Background Previous research indicates that subjects with anterior cruciate ligament reconstruction exhibit abnormal knee joint movement patterns during functional activities like walking. While the sagittal plane mechanics have been studied extensively, less is known about the secondary planes, specifically with regard to more demanding tasks. This study explored the influence of task complexity on functional joint mechanics in the context of graft-specific surgeries. Methods In 25 participants (10 hamstring tendon graft, 6 patellar tendon graft, 9 matched controls), three-dimensional joint torques were calculated using a standard inverse dynamics approach during level walking and stair descent. The stair descent task was separated into two functionally different sub-tasks—step-to-floor and step-to-step.
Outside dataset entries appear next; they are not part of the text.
(** The loop over a buffer. *)
Fixpoint wc_list (l : list Z) (k : counts) : option counts :=
  match l with [] => Some k | c :: l => k ← wc_char c k; wc_list l k end.

Lemma wc_buf_list m buf l : ∀ i k, bytes_at m (buf + i) l → wc_buf buf m (length l) i k = wc_list l k.
Proof.
  induction l as [|c l IH]; intros i k Hb; [done|]. apply bytes_at_cons in Hb as [Hc Hb]. cbn [wc_buf wc_list length]. rewrite Hc.
  destruct (wc_char c k) as [k'|]; [|done]. cbn [mbind option_bind]. apply IH. by rewrite Z.add_assoc.
Qed.

Lemma wc_list_app l1 l2 k : wc_list (l1 ++ l2) k = k ← wc_list l1 k; wc_list l2 k.
Proof.
  revert k. induction l1 as [|c l1 IH]; intros k; [done|]. cbn [app wc_list]. destruct (wc_char c k); [|done]. cbn [mbind option_bind]. apply IH.
Qed.

Lemma wc_char_counts c k : 0 ≤ wc_l k ≤ wc_c k → 0 ≤ wc_w k ≤ wc_c k → wc_c k < INT_MAX →
  wc_char c k = Some (Counts (wc_l k + if ch_nl =? c then 1 else 0) (wc_w k + if blank c || wc_inword k then 0 else 1) (wc_c k + 1) (negb (blank c))).
Proof.
  intros Hl Hw Hc. unfold wc_char, add_int, INT_MIN, INT_MAX in *. destruct (strchr_blanks c) as [p ->].
  assert (∀ x, 0 ≤ x ≤ wc_c k → (-2 ^ 31 <=? x + 1) && (x + 1 <=? 2 ^ 31 - 1) = true) as Hx by (intros x Hx; apply andb_true_iff; lia).
  rewrite (Hx (wc_c k)) by lia. cbn [mbind option_bind]. rewrite (Z.eqb_sym c).
  destruct (ch_nl =? c); rewrite ?Hx by lia; cbn [mbind option_bind]; rewrite ?Z.add_0_r;
    (destruct (blank c), (wc_inword k) eqn:E; cbn [negb orb]; rewrite ?Z.add_0_r; try reflexivity; by rewrite Hx by lia).
Qed.

Lemma wc_list_counts l : ∀ k, 0 ≤ wc_l k ≤ wc_c k → 0 ≤ wc_w k ≤ wc_c k → wc_c k + Z.of_nat (length l) ≤ INT_MAX →
  ∃ b, wc_list l k = Some (Counts (wc_l k + Z.of_nat (length (newlines l))) (wc_w k + Z.of_nat (length (new_words (wc_inword k) l)))
    (wc_c k + Z.of_nat (length l)) b).
Proof.
  induction l as [|c l IH]; intros [kl kw kc kb] Hl Hw Hc; cbn [wc_l wc_w wc_c wc_inword wc_list] in *.
  - exists kb. destruct kb; cbn; by rewrite !Z.add_0_r.
  - cbn [length] in Hc. rewrite wc_char_counts by (cbn; lia). cbn [mbind option_bind wc_l wc_w wc_c wc_inword].
    destruct (IH (Counts (kl + if ch_nl =? c then 1 else 0) (kw + if blank c || kb then 0 else 1) (kc + 1) (negb (blank c)))) as [b Hb];
      cbn [wc_l wc_w wc_c wc_inword]; [by destruct (_ =? _); lia | by destruct (_ || _); lia | lia |].
    exists b. rewrite Hb. cbn [wc_l wc_w wc_c wc_inword newlines List.filter length]. rewrite new_words_cons. fold (newlines l).
    f_equal. f_equal; [by destruct (_ =? _); cbn [length]; lia | by destruct (blank c), kb; cbn [negb orb length]; lia | lia].
Qed.

(** What %d prints. *)
Definition dec (x : Z) : list Z := default [] (printint digits_upper (s32 x) 10 true).

Lemma dec_prints x : 0 ≤ x ≤ INT_MAX → printint digits_upper (s32 x) 10 true = Some (dec x) ∧ Forall is_byte (dec x).
Proof.
  intros Hx. unfold dec, INT_MAX in *. rewrite s32_id by lia.
  destruct (printint_prints digits_upper x 10 true) as (ds & -> & Hn & _); [by left | lia | intros H; apply andb_prop in H as [_ H]; lia |].
  split; [done|]. rewrite (proj2 (Z.ltb_ge _ _)) by lia. cbn [andb app default]. apply list.Forall_fmap.
  eapply list.Forall_impl; [exact (nl_digits _ _ _ Hn)|]. intros d Hd. cbv beta in Hd. change (is_byte (bget0 digits_upper d)). rewrite upper_digit by done. unfold is_byte. lia.
Qed.

(** The line of wc for a file. *)
Definition wc_text (name l : list Z) : list Z :=
  dec (Z.of_nat (length (newlines l))) ++ [32] ++ dec (Z.of_nat (length (words l))) ++ [32] ++ dec (Z.of_nat (length l)) ++ [32] ++ name ++ [ch_nl].

Lemma wc_format a b c name : 0 ≤ a ≤ INT_MAX → 0 ≤ b ≤ INT_MAX → 0 ≤ c ≤ INT_MAX →
  printf_chars (line "%d %d %d %s") [Word a; Word b; Word c; Str (Some name)] = Some (dec a ++ [32] ++ dec b ++ [32] ++ dec c ++ [32] ++ name ++ [ch_nl]).
Proof.
  intros Ha Hb Hc. change (line "%d %d %d %s") with [ch_percent; ch_d; 32; ch_percent; ch_d; 32; ch_percent; ch_d; 32; ch_percent; ch_s; ch_nl].
  unfold printf_chars. cbv [printf_loop negb ch_percent ch_d ch_x ch_p ch_s ch_c ch_nl Z.eqb Pos.eqb head tail arg_word arg_str orb].
  cbn [mbind option_bind]. rewrite (proj1 (dec_prints a Ha)). cbn [mbind option_bind]. rewrite (proj1 (dec_prints b Hb)). cbn [mbind option_bind].
  rewrite (proj1 (dec_prints c Hc)). cbn [mbind option_bind default app]. by rewrite <- !app_assoc.
Qed.

Lemma newlines_words_le l : (length (newlines l) ≤ length l)%nat ∧ ∀ b, (length (new_words b l) ≤ length l)%nat.
Proof.
  split; [unfold newlines; induction l as [|c l IH]; cbn [List.filter length]; [lia|]; destruct (ch_nl =? c); cbn [length]; lia|].
  induction l as [|c l IH]; intros b; [by destruct b|]. rewrite new_words_cons.
  pose proof (IH true). pose proof (IH false). destruct (blank c), b; cbn [length]; lia.
Qed.

Section wc.
Context {W : Type} `{!UserSys W} `{!ProgSys W}.
Context (files : list Z → option (list Z)) (rest : W → Z → option (list Z)) (out : W → Z → list Z).
Context `{!Files files rest out} (buf : Z).
#[local] Notation sees := (sees rest out).

Lemma wp_wc_loop fuel : ∀ fd l R O s k k', Forall is_byte l → (length l < fuel)%nat → sees (u_os s) R O → R fd = Some l →
  wc_list l k = Some k' → wp (wc_loop buf fuel fd k) (λ r s', r = Some k' ∧ sees (u_os s') (upd R fd (Some [])) O) s.
Proof.
  induction fuel as [|fuel IH]; intros fd l R O s k k' Hb Hl Hs HR Hk; [lia|]. cbn [wc_loop]. wp_step. apply wp_os.
  eapply wp_mono; [by apply fl_read|]. intros r w (c & l' & -> & -> & _ & Hc & Hw). destruct c as [|b c].
  - wp_step. rewrite (Hc eq_refl) in *. split; [|done]. by injection Hk as <-.
  - cbv beta iota. set (t := b :: c) in *. rewrite length_app in Hl. change (length t) with (S (length c)) in Hl.
    apply list.Forall_app in Hb as [Ht Hb]. destruct (store_bytes_spec t Ht (u_mem s) buf) as (Hst & _ & _).
    rewrite wc_list_app in Hk. destruct (wc_list t k) as [k1|] eqn:E; [|done].
    do 4 wp_step. cbn [u_mem u_os]. rewrite (wc_buf_list _ _ t) by (by rewrite Z.add_0_r). rewrite E.
    eapply wp_mono; [eapply (IH fd l'); [exact Hb | lia | exact Hw | apply upd_eq | exact Hk]|]. intros r s' [-> Hs']. split; [done|].
    eapply sees_ext; [| |exact Hs']; intros x; [apply upd_upd | done].
Qed.

Lemma wp_wc fuel fd l name R O s : Forall is_byte l ∧ (length l < fuel)%nat ∧ Z.of_nat (length l) ≤ INT_MAX → Forall is_byte name →
  sees (u_os s) R O → R fd = Some l →
  wp (wc buf fuel fd name) (λ r s', r = Some tt ∧ sees (u_os s') (upd R fd (Some [])) (upd O 1 (O 1 ++ wc_text name l))) s.
Proof.
  intros (Hb & Hl & Hmax) Hn Hs HR. destruct (wc_list_counts l (Counts 0 0 0 false)) as [b Hk]; [cbn; lia | cbn; lia | cbn; lia |].
  cbn [wc_l wc_w wc_c wc_inword] in Hk. rewrite !Z.add_0_l in Hk. destruct (newlines_words_le l) as [Hnl Hw]. specialize (Hw false).
  change (new_words false l) with (words l) in *. unfold wc. apply wp_xbind. eapply wp_mono; [apply (wp_wc_loop fuel fd l R O s _ _ Hb Hl Hs HR Hk)|].
  intros r s1 [-> Hs1]. cbn [wc_l wc_w wc_c]. apply wp_run. eapply (wp_prints files rest out 1 _ _ (wc_text name l)).
  - apply wc_format; lia.
  - unfold wc_text. rewrite !list.Forall_app. split_and!; try (apply dec_prints; lia); try done; by repeat constructor.
  - by left.
  - exact Hs1.
  - done.
Qed.

(** C40. cat and wc: both terminate and exit with no descriptor left open.  cat
    has then written the bytes of its files to the standard output, in order,
    and wc a line for each file with the number of its newlines, of its words,
    the runs of characters that are not blanks, and of its bytes; in either
    case however the reads were cut, and up to the first file that cannot be
    opened, which ends the output with a message.  Without arguments both do
    this for the standard input. *)
Theorem cat_wc_outputs fuel prog names stdin R O s :
  let ok l := Forall is_byte l ∧ (length l < fuel)%nat ∧ Z.of_nat (length l) ≤ INT_MAX in
  sees (u_os s) R O → (∃ fd, 0 ≤ fd < 16 ∧ R fd = None) → each_ok files (λ _, ok) names → R 0 = Some stdin → ok stdin →
  let R' := if decide (names = []) then upd R 0 (Some []) else R in
  wp (cat_main buf fuel (prog :: names)) (λ r s', r = None ∧ sees (u_os s') R'
      (upd O 1 (O 1 ++ if decide (names = []) then stdin else each_text files (λ _ l, l) (chars "cat: cannot open ") names))) s ∧
  wp (wc_main buf fuel (prog :: names)) (λ r s', r = None ∧ sees (u_os s') R'
      (upd O 1 (O 1 ++ if decide (names = []) then wc_text [] stdin else each_text files wc_text (chars "wc: cannot open ") names))) s.
Proof.
  intros ok Hs Hfd Hok HR Hin R'. split.
  - by apply (wp_cat_main files rest out).
  - destruct names as [|name names]; cbn [wc_main]; apply wp_xbind.
    + eapply wp_mono; [by apply (wp_wc fuel 0 stdin [])|]. intros r s' [-> Hs']. unfold exit. by wp_step.
    + eapply wp_mono; [apply (wp_open_each files rest out (λ _, ok) wc_text _ _ (chars "wc: cannot open "));
        [ | reflexivity | by repeat constructor | exact Hok | exact Hs | exact Hfd]|].
      * intros nm l fd R1 O1 s1 Hnm Hl Hs1 HR1. eapply wp_mono; [by apply (wp_wc fuel fd l)|]. intros r s2 [-> Hs2]. eauto.
      * intros [[]|] s' Hs'; [|done]. unfold exit. by wp_step.
Qed.
End wc.

(** ** echo and ls *)

(** The arguments, separated by blanks, and a newline. *)
Fixpoint echo_text (args : list (list Z)) : list Z :=
  match args with [] => [] | [a] => a ++ [ch_nl] | a :: args => a ++ [32] ++ echo_text args end.

(** The string [l] is at the address [a]. *)
Definition str_in (m : mem) (a : Z) (l : list Z) : Prop := bytes_at m a l ∧ 0 ∉ l ∧ m (a + Z.of_nat (length l)) = 0.

(** The part of a path behind its last slash. *)
Fixpoint after_slash (l : list Z) : list Z :=
  match l with [] => [] | c :: l' => if bool_decide (47 ∈ l') then after_slash l' else if c =? 47 then l' else c :: l' end.
(** Blanks up to DIRSIZ characters. *)
Definition padded (l : list Z) : list Z := l ++ replicate (Z.to_nat DIRSIZ - length l) 32.

Lemma after_slash_split l : ∃ pre, l = pre ++ after_slash l ∧ 47 ∉ after_slash l ∧ (pre = [] ∨ ∃ pre', pre = pre' ++ [47]).
Proof.
  induction l as [|c l (pre & E & Hn & Hp)]; cbn [after_slash]; [by exists []; split_and!; [|apply list.not_elem_of_nil|left]|].
  case_bool_decide as Hs.
  - exists (c :: pre). split_and!; [cbn; by rewrite <- E|done|]. right. destruct Hp as [->|[pre' ->]]; [|by exists (c :: pre')].
    exfalso. apply Hn. cbn [app] in E. by rewrite E in Hs.
  - destruct (Z.eqb_spec c 47) as [->|Hc]; [exists [47]; split_and!; [done|done|right; by exists []]|].
    exists []. split_and!; [done| |by left]. rewrite elem_of_cons. naive_solver.
Qed.

Lemma str_in_app m a l1 l2 : str_in m a (l1 ++ l2) → str_in m (a + Z.of_nat (length l1)) l2.
Proof.
  intros (Hb & Hn & Hz). split_and!.
  - intros k c Hk. rewrite <- (Hb (length l1 + k)%nat c); [f_equal; lia|]. by rewrite lookup_app_r, Nat.add_comm, Nat.add_sub by lia.
  - intros Hin. apply Hn, elem_of_app. by right.
  - rewrite <- Hz, length_app. f_equal. lia.
Qed.

Lemma strlen_in m a fuel l : ∀ n, str_in m (a + n) l → (length l < fuel)%nat → strlen fuel (λ i, m (a + i)) n = Some (n + Z.of_nat (length l)).
Proof.
  revert l. induction fuel as [|fuel IH]; intros l n (Hb & Hn & Hz) Hf; [lia|]. cbn [strlen]. destruct l as [|c l].
  - cbn [length] in *. rewrite Z.add_0_r in Hz. rewrite Hz. cbn. f_equal. lia.
  - pose proof (Hb 0%nat c eq_refl) as Hc. rewrite Z.add_0_r in Hc. rewrite Hc.
    rewrite (proj2 (Z.eqb_neq _ _)) by (intros ->; apply Hn; rewrite elem_of_cons; by left). rewrite (IH l); [cbn [length]; f_equal; lia| |cbn [length] in *; lia].
    rewrite Z.add_assoc. apply (str_in_app m (a + n) [c] l). done.
Qed.

Lemma last_slash_skip m path k j : (∀ i, (j ≤ i < k)%nat → m (path + Z.of_nat i) ≠ 47) → (j ≤ k)%nat → last_slash m path k = last_slash m path j.
Proof.
  induction k as [|k IH]; intros Hm Hj; [by replace j with 0%nat by lia|]. destruct (decide (j = S k)) as [->|]; [done|]. cbn [last_slash].
  rewrite (proj2 (Z.eqb_neq _ _)) by (apply Hm; lia). apply IH; [intros; apply Hm; lia|lia].
Qed.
The differences in external knee moment profiles were compared between groups; paired differences between the reconstructed and non-reconstructed knees were also assessed. Findings The reconstructed knees, irrespective of graft type, typically exhibited significantly lower peak knee flexion moments compared to control knees during stair descent, with the differences more pronounced in the step-to-step task. Frontal plane adduction torque deficits were graft-specific and limited to the hamstring tendon knees during the step-to-step task. Internal rotation torque deficits were also primarily limited to the hamstring tendon graft group during stair descent. Collectively, these results suggest that task complexity was a primary driver of differences in joint mechanics between anterior cruciate ligament reconstructed individuals and controls, and such differences were more pronounced in individuals with hamstring tendon grafts. Interpretation The mechanical environment experienced in the cartilage during repetitive, cyclical tasks such as walking and other activities of daily living has been argued to contribute to the development of degenerative changes to the joint and ultimately osteoarthritis. Given the task-specific and graft-specific differences in joint mechanics detected in this study, care should be taken during the rehabilitation process to mitigate these changes.